**Required action**
The required answer is the count of lines in the records that contain "Lemma", with no other text.

++++ Data in this exercise ++++

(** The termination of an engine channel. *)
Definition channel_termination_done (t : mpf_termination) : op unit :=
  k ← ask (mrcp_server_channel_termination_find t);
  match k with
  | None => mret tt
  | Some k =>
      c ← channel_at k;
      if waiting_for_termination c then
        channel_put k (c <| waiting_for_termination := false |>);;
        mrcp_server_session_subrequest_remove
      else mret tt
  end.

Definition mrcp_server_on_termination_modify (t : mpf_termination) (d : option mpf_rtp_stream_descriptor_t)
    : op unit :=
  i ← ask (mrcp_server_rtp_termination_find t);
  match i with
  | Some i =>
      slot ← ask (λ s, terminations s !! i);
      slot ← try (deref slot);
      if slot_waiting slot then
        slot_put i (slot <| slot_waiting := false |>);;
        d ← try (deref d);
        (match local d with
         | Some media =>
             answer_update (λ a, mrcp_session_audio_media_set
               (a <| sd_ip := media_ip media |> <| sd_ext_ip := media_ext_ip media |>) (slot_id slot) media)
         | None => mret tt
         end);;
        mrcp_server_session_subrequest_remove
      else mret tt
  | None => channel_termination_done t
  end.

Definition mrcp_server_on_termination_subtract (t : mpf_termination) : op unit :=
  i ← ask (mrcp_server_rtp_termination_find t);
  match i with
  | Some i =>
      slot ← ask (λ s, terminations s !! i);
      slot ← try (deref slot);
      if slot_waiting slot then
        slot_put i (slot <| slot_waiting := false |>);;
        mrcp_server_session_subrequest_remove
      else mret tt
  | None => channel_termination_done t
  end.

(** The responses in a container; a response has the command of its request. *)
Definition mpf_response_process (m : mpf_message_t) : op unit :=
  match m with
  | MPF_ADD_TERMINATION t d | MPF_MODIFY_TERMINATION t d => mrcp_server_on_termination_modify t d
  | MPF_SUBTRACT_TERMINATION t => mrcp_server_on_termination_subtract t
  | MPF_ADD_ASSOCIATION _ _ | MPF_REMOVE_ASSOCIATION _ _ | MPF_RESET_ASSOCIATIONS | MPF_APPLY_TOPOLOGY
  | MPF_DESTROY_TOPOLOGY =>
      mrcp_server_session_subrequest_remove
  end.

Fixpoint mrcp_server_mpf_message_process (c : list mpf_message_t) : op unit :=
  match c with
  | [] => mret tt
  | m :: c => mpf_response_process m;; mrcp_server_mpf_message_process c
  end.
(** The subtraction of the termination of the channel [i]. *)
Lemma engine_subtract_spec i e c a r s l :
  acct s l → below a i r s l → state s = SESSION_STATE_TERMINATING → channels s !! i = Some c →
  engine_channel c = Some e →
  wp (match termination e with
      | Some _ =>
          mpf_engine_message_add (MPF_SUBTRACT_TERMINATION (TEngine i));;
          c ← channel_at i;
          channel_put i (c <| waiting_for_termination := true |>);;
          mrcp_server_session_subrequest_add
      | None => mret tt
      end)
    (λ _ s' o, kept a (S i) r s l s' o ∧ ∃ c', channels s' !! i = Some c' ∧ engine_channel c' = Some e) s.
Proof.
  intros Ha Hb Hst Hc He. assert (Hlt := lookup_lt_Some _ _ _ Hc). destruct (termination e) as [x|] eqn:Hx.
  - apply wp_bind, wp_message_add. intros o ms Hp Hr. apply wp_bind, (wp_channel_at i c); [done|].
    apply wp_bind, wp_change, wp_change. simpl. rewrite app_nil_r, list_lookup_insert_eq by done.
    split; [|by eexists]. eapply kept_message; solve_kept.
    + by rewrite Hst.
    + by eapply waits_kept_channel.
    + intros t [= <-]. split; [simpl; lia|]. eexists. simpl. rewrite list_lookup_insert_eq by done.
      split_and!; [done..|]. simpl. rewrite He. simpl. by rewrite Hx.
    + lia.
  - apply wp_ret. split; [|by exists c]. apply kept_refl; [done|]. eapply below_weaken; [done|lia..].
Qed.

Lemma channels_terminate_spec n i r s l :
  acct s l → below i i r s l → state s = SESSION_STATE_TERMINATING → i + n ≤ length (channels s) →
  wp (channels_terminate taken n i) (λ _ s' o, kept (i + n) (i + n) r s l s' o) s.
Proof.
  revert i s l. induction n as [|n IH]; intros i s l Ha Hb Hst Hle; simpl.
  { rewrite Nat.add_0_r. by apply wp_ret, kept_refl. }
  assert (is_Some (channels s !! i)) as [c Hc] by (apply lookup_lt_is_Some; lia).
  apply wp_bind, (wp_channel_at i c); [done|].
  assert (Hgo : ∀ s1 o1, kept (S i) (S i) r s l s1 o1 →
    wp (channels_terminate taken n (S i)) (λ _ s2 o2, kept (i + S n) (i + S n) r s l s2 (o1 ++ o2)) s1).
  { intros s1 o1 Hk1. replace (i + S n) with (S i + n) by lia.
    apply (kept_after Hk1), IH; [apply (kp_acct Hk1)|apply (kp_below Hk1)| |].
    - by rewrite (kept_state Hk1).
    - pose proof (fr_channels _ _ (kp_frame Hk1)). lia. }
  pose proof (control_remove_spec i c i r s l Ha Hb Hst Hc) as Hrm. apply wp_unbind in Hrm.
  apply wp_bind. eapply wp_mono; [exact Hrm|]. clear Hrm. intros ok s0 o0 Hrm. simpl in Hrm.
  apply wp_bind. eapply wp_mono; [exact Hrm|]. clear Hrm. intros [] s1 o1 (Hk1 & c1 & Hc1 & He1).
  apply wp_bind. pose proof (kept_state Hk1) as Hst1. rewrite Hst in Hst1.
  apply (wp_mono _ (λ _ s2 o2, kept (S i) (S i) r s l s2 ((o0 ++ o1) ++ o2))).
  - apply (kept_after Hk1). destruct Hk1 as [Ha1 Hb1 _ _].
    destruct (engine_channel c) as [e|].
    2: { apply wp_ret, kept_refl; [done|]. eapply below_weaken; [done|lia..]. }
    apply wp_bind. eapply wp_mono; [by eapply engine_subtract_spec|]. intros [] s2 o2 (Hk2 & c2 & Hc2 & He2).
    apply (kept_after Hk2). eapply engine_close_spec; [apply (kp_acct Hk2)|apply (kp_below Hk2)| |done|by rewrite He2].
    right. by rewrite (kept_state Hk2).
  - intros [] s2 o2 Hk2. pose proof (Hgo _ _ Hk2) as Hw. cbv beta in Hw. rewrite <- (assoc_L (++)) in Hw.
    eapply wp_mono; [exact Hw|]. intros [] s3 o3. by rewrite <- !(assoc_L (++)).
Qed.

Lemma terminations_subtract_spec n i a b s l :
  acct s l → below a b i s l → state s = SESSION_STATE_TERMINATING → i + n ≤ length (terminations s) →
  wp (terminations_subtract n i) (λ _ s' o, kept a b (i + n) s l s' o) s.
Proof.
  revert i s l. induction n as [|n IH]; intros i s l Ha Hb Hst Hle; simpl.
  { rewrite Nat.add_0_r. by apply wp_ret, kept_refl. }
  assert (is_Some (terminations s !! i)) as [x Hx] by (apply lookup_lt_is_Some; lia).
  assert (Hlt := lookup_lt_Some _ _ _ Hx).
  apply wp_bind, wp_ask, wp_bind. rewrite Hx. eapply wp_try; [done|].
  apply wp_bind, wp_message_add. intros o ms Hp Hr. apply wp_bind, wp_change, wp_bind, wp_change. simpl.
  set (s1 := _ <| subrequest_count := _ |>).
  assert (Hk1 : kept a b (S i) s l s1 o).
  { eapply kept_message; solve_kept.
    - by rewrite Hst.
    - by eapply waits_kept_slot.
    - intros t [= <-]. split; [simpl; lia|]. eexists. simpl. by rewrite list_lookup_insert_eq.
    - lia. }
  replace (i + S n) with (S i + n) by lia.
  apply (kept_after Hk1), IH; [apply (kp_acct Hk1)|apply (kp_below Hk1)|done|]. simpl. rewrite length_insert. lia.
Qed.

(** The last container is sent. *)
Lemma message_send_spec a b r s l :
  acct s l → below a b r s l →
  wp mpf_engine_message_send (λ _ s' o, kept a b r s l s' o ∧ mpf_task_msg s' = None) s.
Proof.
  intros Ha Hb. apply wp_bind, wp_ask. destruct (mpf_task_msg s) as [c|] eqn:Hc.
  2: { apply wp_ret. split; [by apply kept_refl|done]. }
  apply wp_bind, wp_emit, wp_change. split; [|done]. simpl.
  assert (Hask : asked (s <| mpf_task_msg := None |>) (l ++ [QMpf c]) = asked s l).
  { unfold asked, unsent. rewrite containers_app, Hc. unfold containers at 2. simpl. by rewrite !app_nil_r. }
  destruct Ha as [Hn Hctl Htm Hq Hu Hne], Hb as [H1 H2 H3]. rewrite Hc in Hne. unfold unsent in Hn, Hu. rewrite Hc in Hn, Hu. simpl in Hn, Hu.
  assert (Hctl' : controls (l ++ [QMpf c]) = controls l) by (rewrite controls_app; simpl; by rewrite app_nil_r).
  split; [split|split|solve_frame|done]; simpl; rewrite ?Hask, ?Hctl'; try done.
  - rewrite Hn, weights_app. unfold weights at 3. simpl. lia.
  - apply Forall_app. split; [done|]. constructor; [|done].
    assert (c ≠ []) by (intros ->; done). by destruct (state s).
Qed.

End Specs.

++++
++++ Data in this exercise ++++

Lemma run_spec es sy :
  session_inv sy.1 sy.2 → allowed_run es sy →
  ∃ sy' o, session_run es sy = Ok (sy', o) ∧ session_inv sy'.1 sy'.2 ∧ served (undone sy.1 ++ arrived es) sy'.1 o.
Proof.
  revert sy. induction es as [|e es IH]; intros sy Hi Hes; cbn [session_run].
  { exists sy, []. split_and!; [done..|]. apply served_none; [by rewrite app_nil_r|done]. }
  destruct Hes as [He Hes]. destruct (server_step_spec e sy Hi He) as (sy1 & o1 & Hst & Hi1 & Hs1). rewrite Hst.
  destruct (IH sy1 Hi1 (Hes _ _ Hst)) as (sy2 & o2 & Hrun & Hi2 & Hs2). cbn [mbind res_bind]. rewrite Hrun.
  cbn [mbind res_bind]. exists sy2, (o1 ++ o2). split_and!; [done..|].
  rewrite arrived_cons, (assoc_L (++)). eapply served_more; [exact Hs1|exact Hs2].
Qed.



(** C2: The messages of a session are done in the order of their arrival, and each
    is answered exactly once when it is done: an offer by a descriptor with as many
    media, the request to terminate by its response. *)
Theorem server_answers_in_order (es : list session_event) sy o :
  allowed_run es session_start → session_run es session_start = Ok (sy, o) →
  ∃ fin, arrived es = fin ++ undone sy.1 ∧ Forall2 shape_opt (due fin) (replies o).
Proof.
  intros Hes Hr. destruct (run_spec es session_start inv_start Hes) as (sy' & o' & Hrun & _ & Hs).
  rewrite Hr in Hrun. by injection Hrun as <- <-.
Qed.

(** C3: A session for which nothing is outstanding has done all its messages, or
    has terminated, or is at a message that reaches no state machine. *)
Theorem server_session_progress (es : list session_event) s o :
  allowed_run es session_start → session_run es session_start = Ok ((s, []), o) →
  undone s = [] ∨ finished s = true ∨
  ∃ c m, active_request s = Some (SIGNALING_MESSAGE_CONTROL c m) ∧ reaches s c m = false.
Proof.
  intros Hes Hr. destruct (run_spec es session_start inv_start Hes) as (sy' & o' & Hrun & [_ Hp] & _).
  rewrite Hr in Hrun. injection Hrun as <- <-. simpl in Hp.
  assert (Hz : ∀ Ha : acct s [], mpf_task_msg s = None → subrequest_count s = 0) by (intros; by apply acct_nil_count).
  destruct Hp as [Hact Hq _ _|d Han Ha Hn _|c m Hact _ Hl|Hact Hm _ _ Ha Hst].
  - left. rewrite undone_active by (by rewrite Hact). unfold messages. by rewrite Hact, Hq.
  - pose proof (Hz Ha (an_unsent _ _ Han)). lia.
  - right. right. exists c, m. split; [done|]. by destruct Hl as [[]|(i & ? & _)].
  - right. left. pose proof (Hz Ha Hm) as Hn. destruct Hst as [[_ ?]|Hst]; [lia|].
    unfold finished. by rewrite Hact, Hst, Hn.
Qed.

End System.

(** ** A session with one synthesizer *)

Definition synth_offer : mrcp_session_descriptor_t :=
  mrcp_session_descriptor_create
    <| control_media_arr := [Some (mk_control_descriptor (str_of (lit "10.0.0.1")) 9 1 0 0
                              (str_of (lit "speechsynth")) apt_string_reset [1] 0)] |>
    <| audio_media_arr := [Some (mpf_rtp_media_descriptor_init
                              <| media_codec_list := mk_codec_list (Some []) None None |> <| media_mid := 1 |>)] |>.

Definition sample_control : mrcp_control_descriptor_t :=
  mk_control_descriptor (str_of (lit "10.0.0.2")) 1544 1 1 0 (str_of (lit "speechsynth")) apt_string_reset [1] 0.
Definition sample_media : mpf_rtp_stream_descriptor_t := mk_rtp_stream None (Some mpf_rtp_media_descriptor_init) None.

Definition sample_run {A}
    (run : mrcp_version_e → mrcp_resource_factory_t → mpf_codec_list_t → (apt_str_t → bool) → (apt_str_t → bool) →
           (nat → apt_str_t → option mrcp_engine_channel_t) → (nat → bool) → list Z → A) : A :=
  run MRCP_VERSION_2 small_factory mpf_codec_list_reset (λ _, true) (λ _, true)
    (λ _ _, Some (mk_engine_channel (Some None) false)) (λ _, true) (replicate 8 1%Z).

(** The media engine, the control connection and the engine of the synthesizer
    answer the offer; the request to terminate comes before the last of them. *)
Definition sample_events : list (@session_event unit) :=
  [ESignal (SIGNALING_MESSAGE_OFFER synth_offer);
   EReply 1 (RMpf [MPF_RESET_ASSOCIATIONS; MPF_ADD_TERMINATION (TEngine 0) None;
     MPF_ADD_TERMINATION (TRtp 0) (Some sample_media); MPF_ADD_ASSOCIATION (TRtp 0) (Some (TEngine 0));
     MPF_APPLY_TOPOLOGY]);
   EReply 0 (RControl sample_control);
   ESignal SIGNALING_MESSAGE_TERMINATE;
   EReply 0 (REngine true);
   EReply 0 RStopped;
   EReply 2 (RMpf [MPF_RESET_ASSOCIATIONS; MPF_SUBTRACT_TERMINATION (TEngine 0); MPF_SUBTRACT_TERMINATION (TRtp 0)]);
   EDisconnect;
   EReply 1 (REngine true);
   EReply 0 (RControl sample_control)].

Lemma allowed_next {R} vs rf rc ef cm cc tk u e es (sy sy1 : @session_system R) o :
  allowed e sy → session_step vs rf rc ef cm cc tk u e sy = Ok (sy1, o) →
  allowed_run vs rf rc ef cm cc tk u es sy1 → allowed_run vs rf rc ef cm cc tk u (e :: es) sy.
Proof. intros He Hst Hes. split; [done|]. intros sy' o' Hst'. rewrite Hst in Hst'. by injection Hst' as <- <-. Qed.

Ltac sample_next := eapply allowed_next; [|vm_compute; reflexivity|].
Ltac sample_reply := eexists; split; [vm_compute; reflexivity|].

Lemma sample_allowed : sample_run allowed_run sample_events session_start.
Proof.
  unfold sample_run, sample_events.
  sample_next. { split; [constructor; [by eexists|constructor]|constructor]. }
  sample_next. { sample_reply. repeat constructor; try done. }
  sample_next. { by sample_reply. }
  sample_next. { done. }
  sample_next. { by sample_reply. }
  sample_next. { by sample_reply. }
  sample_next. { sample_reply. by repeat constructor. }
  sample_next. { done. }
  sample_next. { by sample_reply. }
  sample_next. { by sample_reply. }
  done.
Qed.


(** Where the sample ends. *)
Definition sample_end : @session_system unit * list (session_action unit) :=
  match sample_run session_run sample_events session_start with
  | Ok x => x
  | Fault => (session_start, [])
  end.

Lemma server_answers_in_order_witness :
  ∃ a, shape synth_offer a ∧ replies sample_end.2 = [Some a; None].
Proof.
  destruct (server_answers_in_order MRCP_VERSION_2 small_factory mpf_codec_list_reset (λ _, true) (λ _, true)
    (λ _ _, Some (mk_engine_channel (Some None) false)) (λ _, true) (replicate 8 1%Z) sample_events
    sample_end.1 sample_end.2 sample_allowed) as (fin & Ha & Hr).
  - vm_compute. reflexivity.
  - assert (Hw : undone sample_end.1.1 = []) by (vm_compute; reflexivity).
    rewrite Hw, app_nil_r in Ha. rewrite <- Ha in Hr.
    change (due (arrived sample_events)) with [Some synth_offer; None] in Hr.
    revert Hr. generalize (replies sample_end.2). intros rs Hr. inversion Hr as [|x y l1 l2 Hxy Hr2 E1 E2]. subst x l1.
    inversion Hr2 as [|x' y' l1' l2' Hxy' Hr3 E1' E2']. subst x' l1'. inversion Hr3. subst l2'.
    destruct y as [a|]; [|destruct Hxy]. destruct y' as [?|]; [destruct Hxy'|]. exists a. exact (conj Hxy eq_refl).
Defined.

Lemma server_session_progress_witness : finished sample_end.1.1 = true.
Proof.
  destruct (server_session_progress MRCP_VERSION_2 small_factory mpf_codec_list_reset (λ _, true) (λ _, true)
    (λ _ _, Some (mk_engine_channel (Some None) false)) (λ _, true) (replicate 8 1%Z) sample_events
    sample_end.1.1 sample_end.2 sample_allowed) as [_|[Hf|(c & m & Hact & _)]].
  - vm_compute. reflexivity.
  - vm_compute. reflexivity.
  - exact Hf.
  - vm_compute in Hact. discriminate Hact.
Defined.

++++

**Task result**
9